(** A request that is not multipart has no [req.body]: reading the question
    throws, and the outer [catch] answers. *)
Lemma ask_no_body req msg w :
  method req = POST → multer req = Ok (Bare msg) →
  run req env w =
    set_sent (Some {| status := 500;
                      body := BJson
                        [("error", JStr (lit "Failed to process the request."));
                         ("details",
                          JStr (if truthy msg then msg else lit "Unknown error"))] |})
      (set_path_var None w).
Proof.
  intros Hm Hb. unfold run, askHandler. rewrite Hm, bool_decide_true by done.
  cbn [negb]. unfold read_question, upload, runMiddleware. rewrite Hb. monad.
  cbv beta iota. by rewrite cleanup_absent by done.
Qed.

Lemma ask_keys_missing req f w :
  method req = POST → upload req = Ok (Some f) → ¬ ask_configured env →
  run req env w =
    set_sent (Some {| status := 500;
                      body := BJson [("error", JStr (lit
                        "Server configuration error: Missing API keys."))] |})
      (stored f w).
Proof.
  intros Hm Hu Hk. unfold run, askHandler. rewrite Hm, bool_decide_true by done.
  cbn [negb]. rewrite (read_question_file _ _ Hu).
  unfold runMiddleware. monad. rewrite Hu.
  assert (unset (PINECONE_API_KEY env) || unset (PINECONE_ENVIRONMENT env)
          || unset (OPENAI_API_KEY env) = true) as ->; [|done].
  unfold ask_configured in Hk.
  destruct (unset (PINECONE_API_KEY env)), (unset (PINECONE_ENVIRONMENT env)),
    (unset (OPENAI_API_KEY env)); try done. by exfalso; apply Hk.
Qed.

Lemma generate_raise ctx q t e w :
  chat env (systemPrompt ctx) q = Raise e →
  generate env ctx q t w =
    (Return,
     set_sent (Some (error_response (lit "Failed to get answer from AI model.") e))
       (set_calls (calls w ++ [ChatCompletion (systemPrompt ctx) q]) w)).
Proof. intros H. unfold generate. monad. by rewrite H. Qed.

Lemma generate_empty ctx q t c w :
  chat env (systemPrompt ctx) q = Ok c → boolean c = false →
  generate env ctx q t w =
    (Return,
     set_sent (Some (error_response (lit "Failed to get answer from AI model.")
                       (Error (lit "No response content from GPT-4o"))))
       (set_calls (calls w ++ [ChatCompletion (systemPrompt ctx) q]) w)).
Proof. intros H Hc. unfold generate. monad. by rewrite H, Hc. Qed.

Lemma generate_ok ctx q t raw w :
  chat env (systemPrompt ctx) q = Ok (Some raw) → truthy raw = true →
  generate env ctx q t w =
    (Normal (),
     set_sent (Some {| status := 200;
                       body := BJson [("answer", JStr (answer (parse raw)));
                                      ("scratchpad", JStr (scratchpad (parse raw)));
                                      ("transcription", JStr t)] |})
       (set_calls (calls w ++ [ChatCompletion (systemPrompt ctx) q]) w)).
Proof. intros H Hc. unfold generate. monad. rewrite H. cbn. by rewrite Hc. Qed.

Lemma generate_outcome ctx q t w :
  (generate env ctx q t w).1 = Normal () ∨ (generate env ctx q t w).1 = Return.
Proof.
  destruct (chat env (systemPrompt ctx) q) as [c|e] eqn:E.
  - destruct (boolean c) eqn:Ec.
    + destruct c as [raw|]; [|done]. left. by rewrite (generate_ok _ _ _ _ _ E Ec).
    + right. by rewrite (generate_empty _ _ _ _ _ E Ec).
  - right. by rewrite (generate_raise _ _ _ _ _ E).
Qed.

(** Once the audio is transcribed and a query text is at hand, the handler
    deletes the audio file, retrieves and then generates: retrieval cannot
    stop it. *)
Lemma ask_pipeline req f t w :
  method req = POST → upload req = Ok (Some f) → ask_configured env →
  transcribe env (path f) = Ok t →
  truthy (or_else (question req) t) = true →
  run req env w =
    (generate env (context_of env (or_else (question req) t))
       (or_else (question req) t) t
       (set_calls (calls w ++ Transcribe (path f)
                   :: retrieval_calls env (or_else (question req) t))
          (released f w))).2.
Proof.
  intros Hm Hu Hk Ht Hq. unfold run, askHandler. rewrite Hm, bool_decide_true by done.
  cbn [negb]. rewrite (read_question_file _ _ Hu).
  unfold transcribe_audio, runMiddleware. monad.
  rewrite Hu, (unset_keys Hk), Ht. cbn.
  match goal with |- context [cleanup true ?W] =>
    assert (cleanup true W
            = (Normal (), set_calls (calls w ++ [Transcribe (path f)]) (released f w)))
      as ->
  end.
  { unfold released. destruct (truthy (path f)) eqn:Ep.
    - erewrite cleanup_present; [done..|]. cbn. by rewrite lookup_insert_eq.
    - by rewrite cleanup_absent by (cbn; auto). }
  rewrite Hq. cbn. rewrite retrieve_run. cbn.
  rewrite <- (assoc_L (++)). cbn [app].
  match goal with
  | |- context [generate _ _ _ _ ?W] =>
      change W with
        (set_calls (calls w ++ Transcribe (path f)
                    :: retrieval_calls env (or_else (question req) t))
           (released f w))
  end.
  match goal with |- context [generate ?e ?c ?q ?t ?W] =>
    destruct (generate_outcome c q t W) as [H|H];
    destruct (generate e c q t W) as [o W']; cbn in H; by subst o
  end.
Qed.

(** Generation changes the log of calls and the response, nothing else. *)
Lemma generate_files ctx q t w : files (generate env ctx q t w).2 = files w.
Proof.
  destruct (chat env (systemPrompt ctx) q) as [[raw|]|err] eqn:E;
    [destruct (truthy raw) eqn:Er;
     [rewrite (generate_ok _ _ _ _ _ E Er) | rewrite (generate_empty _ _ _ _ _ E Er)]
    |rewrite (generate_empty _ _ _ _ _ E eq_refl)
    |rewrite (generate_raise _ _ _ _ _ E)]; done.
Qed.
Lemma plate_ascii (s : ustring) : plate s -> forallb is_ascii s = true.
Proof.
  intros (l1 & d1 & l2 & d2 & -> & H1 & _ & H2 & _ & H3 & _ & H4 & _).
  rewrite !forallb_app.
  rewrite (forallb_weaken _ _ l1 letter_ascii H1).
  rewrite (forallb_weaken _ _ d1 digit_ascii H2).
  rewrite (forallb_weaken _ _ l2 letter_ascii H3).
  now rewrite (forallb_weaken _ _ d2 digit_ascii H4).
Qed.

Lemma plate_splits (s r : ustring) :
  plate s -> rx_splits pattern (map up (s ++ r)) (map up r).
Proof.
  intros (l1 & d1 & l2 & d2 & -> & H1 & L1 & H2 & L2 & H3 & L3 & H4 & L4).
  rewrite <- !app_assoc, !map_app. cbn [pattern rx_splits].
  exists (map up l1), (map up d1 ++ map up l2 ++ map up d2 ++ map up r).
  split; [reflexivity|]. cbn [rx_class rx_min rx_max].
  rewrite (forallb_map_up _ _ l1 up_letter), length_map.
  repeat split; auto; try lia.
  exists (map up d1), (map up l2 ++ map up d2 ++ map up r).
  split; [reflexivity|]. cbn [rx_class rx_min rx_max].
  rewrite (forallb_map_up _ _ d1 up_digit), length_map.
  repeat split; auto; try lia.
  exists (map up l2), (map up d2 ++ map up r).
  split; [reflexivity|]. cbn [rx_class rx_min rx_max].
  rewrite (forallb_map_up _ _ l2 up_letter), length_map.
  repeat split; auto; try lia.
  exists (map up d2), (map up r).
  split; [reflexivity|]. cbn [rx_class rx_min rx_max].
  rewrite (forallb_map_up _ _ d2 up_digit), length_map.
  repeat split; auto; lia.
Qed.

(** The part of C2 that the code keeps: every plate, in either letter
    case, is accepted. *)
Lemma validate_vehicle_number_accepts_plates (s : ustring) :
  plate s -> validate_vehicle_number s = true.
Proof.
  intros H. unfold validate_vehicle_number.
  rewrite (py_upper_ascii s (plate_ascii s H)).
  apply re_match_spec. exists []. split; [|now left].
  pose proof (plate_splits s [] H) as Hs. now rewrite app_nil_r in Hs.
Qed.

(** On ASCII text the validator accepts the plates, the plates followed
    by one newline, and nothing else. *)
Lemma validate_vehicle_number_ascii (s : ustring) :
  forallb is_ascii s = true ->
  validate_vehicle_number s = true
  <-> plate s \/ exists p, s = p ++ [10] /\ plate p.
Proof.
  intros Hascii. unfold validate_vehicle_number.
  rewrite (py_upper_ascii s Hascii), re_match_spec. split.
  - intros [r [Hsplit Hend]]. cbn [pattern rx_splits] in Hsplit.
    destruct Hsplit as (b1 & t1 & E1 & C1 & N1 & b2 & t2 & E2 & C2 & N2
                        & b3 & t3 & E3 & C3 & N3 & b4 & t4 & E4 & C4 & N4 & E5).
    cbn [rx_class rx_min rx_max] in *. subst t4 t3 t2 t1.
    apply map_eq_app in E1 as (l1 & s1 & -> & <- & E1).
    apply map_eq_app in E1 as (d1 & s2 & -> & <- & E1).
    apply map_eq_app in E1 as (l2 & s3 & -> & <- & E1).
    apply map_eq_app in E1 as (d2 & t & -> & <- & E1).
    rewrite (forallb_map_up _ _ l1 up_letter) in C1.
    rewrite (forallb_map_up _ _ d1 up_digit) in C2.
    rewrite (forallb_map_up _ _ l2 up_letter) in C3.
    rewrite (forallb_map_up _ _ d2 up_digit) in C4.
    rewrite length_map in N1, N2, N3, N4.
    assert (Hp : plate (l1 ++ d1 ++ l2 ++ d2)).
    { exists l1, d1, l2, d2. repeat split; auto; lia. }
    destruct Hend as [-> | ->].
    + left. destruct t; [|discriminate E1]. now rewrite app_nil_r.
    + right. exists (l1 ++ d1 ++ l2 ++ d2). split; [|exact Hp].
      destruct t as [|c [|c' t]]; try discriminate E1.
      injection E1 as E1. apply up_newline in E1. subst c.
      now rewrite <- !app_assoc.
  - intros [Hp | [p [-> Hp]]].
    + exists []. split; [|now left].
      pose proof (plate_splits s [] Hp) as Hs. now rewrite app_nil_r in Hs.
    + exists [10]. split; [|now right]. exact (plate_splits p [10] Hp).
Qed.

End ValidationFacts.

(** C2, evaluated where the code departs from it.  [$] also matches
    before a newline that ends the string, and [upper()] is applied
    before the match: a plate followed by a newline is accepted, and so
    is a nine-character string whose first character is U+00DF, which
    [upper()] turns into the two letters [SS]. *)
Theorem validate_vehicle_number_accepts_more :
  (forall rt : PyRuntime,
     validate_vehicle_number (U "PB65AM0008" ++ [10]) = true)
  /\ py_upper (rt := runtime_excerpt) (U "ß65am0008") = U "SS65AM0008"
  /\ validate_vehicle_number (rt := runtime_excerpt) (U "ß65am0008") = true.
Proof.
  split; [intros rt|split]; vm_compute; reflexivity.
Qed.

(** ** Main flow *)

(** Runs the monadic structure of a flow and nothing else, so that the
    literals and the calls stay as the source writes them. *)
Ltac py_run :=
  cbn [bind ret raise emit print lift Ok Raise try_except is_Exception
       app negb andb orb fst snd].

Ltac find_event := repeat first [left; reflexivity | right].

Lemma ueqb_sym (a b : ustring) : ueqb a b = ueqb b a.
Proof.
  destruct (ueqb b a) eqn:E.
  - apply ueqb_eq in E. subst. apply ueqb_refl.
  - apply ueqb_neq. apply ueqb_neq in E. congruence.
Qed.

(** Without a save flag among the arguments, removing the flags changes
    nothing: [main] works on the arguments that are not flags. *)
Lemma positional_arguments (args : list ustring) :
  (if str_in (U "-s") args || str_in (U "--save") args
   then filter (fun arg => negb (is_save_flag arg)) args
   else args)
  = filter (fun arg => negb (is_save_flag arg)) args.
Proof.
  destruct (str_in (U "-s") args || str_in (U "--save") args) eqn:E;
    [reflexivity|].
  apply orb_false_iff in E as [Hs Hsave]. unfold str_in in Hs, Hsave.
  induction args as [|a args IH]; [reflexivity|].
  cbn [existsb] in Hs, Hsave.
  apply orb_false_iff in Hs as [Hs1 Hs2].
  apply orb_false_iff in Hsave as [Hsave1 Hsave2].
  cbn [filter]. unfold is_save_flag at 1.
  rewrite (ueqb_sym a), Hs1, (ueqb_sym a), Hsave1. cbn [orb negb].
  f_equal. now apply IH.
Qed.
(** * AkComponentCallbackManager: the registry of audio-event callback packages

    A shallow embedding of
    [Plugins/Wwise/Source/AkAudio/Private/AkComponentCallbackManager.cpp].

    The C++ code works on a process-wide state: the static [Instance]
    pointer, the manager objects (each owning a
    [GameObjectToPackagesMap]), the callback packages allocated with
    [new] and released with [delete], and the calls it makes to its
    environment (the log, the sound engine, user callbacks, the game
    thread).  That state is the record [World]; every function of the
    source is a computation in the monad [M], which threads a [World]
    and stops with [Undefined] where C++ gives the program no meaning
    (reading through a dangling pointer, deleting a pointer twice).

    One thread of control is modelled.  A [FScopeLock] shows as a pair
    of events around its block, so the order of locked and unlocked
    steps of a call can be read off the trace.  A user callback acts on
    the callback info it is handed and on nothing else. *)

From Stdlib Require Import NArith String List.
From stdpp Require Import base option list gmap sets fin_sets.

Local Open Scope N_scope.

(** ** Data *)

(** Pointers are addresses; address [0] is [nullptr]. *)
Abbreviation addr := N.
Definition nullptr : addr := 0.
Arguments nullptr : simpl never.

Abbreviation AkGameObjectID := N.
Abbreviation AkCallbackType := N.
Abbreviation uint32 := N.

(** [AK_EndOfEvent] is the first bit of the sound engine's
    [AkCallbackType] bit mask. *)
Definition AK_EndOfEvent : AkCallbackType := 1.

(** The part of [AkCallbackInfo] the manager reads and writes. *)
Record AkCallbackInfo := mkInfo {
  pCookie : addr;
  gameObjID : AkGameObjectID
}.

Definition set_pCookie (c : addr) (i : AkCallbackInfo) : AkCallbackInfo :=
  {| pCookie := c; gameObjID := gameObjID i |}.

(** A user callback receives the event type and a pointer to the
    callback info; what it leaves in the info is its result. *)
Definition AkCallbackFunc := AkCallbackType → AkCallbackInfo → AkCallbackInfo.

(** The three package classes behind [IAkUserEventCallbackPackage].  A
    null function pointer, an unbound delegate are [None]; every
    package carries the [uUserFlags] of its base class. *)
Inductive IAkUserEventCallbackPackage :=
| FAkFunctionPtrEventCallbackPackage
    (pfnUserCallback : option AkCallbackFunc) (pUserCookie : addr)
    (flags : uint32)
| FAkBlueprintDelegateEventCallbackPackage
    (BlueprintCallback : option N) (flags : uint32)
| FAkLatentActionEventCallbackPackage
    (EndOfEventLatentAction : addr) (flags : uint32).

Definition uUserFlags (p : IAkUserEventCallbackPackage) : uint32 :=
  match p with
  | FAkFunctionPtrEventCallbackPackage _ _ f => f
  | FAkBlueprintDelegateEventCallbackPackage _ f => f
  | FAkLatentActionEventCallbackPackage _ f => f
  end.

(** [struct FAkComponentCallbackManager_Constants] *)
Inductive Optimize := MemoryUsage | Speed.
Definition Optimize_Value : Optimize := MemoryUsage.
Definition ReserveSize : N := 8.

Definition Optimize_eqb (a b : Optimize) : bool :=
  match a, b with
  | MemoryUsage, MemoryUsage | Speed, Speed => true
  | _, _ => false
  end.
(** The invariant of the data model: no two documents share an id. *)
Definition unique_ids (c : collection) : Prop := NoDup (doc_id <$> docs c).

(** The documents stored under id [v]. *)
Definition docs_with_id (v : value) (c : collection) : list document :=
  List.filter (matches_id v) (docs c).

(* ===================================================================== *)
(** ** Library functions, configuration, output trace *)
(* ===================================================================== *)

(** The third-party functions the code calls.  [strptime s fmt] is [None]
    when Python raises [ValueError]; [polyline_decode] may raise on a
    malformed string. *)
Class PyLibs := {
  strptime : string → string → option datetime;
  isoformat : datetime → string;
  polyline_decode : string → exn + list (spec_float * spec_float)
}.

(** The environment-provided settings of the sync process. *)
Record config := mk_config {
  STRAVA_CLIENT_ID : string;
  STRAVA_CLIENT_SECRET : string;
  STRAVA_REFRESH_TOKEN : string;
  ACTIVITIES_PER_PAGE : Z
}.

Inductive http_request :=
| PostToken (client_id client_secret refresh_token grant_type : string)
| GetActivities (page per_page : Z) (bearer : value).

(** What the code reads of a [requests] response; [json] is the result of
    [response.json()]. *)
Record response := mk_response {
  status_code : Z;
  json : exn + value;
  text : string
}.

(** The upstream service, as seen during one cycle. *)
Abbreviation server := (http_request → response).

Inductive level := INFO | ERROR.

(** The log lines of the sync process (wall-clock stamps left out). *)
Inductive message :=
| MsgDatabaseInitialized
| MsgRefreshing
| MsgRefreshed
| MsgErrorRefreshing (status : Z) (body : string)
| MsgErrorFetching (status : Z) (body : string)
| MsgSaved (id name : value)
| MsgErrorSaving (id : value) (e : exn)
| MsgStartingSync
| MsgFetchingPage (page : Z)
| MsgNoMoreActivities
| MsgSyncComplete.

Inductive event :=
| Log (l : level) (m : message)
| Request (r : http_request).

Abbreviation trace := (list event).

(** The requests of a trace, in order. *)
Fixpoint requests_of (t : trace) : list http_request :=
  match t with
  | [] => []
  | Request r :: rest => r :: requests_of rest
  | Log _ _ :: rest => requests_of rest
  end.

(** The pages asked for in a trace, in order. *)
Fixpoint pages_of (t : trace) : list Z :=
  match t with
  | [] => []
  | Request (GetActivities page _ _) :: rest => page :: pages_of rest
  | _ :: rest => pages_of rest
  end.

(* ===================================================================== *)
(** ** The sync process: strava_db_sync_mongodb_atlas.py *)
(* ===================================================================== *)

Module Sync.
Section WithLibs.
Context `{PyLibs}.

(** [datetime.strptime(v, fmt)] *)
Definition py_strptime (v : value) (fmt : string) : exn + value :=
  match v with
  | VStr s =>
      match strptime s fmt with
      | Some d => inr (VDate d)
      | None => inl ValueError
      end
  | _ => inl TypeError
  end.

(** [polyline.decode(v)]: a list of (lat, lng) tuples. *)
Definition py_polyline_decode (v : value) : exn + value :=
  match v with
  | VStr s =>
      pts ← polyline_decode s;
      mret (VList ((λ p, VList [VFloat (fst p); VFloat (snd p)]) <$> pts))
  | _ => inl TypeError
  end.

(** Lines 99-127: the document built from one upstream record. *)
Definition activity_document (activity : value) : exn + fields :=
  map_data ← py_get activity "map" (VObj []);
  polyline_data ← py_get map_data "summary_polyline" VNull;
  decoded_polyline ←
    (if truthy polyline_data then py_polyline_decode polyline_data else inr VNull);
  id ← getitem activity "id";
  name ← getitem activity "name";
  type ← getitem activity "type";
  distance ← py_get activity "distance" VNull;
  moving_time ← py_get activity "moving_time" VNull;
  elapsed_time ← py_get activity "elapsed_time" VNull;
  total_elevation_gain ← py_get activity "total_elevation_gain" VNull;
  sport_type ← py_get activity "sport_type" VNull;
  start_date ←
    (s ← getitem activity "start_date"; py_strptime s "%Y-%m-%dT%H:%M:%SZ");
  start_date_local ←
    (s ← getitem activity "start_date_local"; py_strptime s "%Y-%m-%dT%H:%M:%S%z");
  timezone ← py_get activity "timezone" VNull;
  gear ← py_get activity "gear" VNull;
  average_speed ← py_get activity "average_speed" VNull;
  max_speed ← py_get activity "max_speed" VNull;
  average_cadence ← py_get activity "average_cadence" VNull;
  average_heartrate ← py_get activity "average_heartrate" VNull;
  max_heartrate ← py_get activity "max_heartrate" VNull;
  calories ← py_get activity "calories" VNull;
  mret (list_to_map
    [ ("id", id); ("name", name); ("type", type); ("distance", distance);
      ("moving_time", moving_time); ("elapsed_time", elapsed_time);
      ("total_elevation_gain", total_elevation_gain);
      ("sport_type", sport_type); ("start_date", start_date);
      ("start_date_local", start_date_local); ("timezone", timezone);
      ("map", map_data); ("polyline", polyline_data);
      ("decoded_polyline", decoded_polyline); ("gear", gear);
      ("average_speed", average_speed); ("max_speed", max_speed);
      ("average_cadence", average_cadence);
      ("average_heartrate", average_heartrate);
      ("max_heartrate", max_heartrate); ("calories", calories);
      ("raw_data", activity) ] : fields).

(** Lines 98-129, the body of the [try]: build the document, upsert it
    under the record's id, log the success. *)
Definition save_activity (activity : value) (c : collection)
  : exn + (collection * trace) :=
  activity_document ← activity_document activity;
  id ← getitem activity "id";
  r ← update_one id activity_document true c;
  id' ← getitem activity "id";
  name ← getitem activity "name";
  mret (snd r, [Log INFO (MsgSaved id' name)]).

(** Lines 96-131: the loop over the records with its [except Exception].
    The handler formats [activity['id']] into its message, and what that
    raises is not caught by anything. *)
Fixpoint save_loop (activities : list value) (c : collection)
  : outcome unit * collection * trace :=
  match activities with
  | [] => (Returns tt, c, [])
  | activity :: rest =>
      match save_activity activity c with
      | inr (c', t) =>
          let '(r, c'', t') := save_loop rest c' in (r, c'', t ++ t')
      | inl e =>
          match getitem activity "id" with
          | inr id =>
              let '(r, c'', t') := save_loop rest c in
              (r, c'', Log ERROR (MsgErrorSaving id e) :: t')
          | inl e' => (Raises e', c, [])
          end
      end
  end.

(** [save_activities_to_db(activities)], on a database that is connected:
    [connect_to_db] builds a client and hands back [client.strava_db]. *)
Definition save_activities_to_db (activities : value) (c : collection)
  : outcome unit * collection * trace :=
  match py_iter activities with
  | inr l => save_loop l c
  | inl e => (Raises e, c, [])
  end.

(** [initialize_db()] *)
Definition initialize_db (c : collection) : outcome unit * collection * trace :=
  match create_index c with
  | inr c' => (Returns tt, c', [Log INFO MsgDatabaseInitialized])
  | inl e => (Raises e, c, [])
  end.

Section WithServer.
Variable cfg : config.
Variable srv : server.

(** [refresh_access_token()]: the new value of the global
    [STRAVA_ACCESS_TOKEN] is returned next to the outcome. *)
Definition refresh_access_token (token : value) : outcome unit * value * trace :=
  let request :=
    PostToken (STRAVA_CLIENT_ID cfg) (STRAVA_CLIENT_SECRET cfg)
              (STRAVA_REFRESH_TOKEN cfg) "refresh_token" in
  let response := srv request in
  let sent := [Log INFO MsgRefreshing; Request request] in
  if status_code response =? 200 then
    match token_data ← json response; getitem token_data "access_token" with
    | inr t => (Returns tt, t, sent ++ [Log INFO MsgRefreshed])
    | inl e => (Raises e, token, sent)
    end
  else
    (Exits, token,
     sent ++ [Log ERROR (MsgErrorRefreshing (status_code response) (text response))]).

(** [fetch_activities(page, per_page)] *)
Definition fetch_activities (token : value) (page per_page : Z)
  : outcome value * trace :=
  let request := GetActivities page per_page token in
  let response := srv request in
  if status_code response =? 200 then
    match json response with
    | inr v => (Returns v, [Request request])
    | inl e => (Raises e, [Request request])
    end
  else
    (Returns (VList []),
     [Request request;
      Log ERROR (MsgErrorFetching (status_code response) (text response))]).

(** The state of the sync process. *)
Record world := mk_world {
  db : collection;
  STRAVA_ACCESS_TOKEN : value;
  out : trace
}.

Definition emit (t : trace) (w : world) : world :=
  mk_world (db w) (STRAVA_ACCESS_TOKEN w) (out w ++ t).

..........

(What is required)
The entries above hold a line with "rewrite (forallb_weaken _ _ l2" and a later line with "exists (map up l2), (map". Write out exactly those lines and all lines between, nothing more.

(Solution)
  rewrite (forallb_weaken _ _ l2 letter_ascii H3).
  now rewrite (forallb_weaken _ _ d2 digit_ascii H4).
Qed.

Lemma plate_splits (s r : ustring) :
  plate s -> rx_splits pattern (map up (s ++ r)) (map up r).
Proof.
  intros (l1 & d1 & l2 & d2 & -> & H1 & L1 & H2 & L2 & H3 & L3 & H4 & L4).
  rewrite <- !app_assoc, !map_app. cbn [pattern rx_splits].
  exists (map up l1), (map up d1 ++ map up l2 ++ map up d2 ++ map up r).
  split; [reflexivity|]. cbn [rx_class rx_min rx_max].
  rewrite (forallb_map_up _ _ l1 up_letter), length_map.
  repeat split; auto; try lia.
  exists (map up d1), (map up l2 ++ map up d2 ++ map up r).
  split; [reflexivity|]. cbn [rx_class rx_min rx_max].
  rewrite (forallb_map_up _ _ d1 up_digit), length_map.
  repeat split; auto; try lia.
  exists (map up l2), (map up d2 ++ map up r).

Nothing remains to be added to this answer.